(** *** Sorting *)

Lemma merge_sort_head {A} (R : relation A) `{!forall x y, Decision (R x y), !Total R, !Transitive R} l x :
  head (merge_sort R l) = Some x -> x ∈ l /\ forall y, y ∈ l -> x = y \/ R x y.
Proof.
  intros Hh. pose proof (merge_sort_Permutation R l) as Hp.
  pose proof (StronglySorted_merge_sort R l) as Hs.
  destruct (merge_sort R l) as [|z k]; simplify_eq/=. apply StronglySorted_inv in Hs as [_ Hs].
  rewrite Forall_forall in Hs. setoid_rewrite <- Hp. split; [apply list_elem_of_here|].
  intros y Hy. apply elem_of_cons in Hy as [->|Hy]; auto.
Qed.

Lemma merge_sort_nil {A} (R : relation A) `{!forall x y, Decision (R x y)} l :
  head (merge_sort R l) = None -> l = [].
Proof.
  intros Hh. pose proof (merge_sort_Permutation R l) as Hp.
  destruct (merge_sort R l); [|done]. by apply Permutation_nil.
Qed.

Lemma filter_all {A} (P : A -> Prop) `{!forall x, Decision (P x)} (l : list A) : (forall x, x ∈ l -> P x) -> filter P l = l.
Proof.
  induction l as [|x l IH]; intros Hl; [done|]. rewrite filter_cons_True by set_solver. rewrite IH; set_solver.
Qed.

(** *** Rows of a table *)

Lemma alter_present {A} (f : A -> A) (i : Z) (t : gmap Z A) x : t !! i = Some x -> alter f i t = <[i := f x]> t.
Proof. intros Hx. apply map_eq. intros j. destruct (decide (i = j)) as [->|]; by simplify_map_eq. Qed.

Lemma alter_absent {A} (f : A -> A) (i : Z) (t : gmap Z A) : t !! i = None -> alter f i t = t.
Proof. intros Hx. apply map_eq. intros j. destruct (decide (i = j)) as [->|]; by simplify_map_eq. Qed.

(** *** Text *)

Lemma text_B s : text (B s) = s.
Proof. apply string_of_list_ascii_of_string. Qed.
Lemma B_text l : B (text l) = l.
Proof. apply list_ascii_of_string_of_list_ascii. Qed.

Lemma B_app s1 s2 : B (s1 +:+ s2) = B s1 ++ B s2.
Proof. unfold B. induction s1 as [|c s1 IH]; simpl; [done|]. by rewrite IH. Qed.

Lemma split_byte_app c a b : split_byte c (a ++ c :: b) = split_byte c a ++ split_byte c b.
Proof.
  unfold split_byte. generalize (@nil ascii) at 1 2. induction a as [|x a IH]; intros cur; simpl.
  - by rewrite decide_True.
  - case_decide; [by rewrite IH|apply IH].
Qed.

Lemma split_byte_single c b : c ∉ b -> split_byte c b = [b].
Proof.
  intros Hb. unfold split_byte. assert (forall cur, split_byte_aux c cur b = [reverse cur ++ b]) as ->; [|done].
  induction b as [|x b IH]; intros cur; simpl; [by rewrite app_nil_r|].
  rewrite decide_False by set_solver. rewrite IH by set_solver. by rewrite reverse_cons, <- app_assoc.
Qed.

Lemma split_on_app c s1 s2 :
  split_on c (s1 +:+ text [c] +:+ s2) = split_on c s1 ++ split_on c s2.
Proof. unfold split_on. rewrite !B_app, B_text. simpl. by rewrite split_byte_app, fmap_app. Qed.

Lemma lower_ascii_not_upper c : ~ (65 <= nat_of_ascii (lower_ascii c) <= 90)%nat.
Proof. destruct c as [[] [] [] [] [] [] [] []]; vm_compute; lia. Qed.

(** Lower-case text does not begin with a capital. *)
Lemma lower_starts_with c p s :
  (65 <= nat_of_ascii c <= 90)%nat -> starts_with (String c p) (lower s) = false.
Proof.
  intros Hc. unfold starts_with, lower. rewrite B_text. destruct (B s) as [|x l]; [done|].
  change (B (String c p)) with (c :: B p). csimpl.
  rewrite bool_decide_false; [done|]. intros ->. by apply (lower_ascii_not_upper x).
Qed.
---
* The task:
In exact wording, restate the lines of the data above from the first through the one holding "(** *** Rows of a table *)", and stop after that line.

* Solution for this exercise:
(** *** Sorting *)

Lemma merge_sort_head {A} (R : relation A) `{!forall x y, Decision (R x y), !Total R, !Transitive R} l x :
  head (merge_sort R l) = Some x -> x ∈ l /\ forall y, y ∈ l -> x = y \/ R x y.
Proof.
  intros Hh. pose proof (merge_sort_Permutation R l) as Hp.
  pose proof (StronglySorted_merge_sort R l) as Hs.
  destruct (merge_sort R l) as [|z k]; simplify_eq/=. apply StronglySorted_inv in Hs as [_ Hs].
  rewrite Forall_forall in Hs. setoid_rewrite <- Hp. split; [apply list_elem_of_here|].
  intros y Hy. apply elem_of_cons in Hy as [->|Hy]; auto.
Qed.

Lemma merge_sort_nil {A} (R : relation A) `{!forall x y, Decision (R x y)} l :
  head (merge_sort R l) = None -> l = [].
Proof.
  intros Hh. pose proof (merge_sort_Permutation R l) as Hp.
  destruct (merge_sort R l); [|done]. by apply Permutation_nil.
Qed.

Lemma filter_all {A} (P : A -> Prop) `{!forall x, Decision (P x)} (l : list A) : (forall x, x ∈ l -> P x) -> filter P l = l.
Proof.
  induction l as [|x l IH]; intros Hl; [done|]. rewrite filter_cons_True by set_solver. rewrite IH; set_solver.
Qed.

(** *** Rows of a table *)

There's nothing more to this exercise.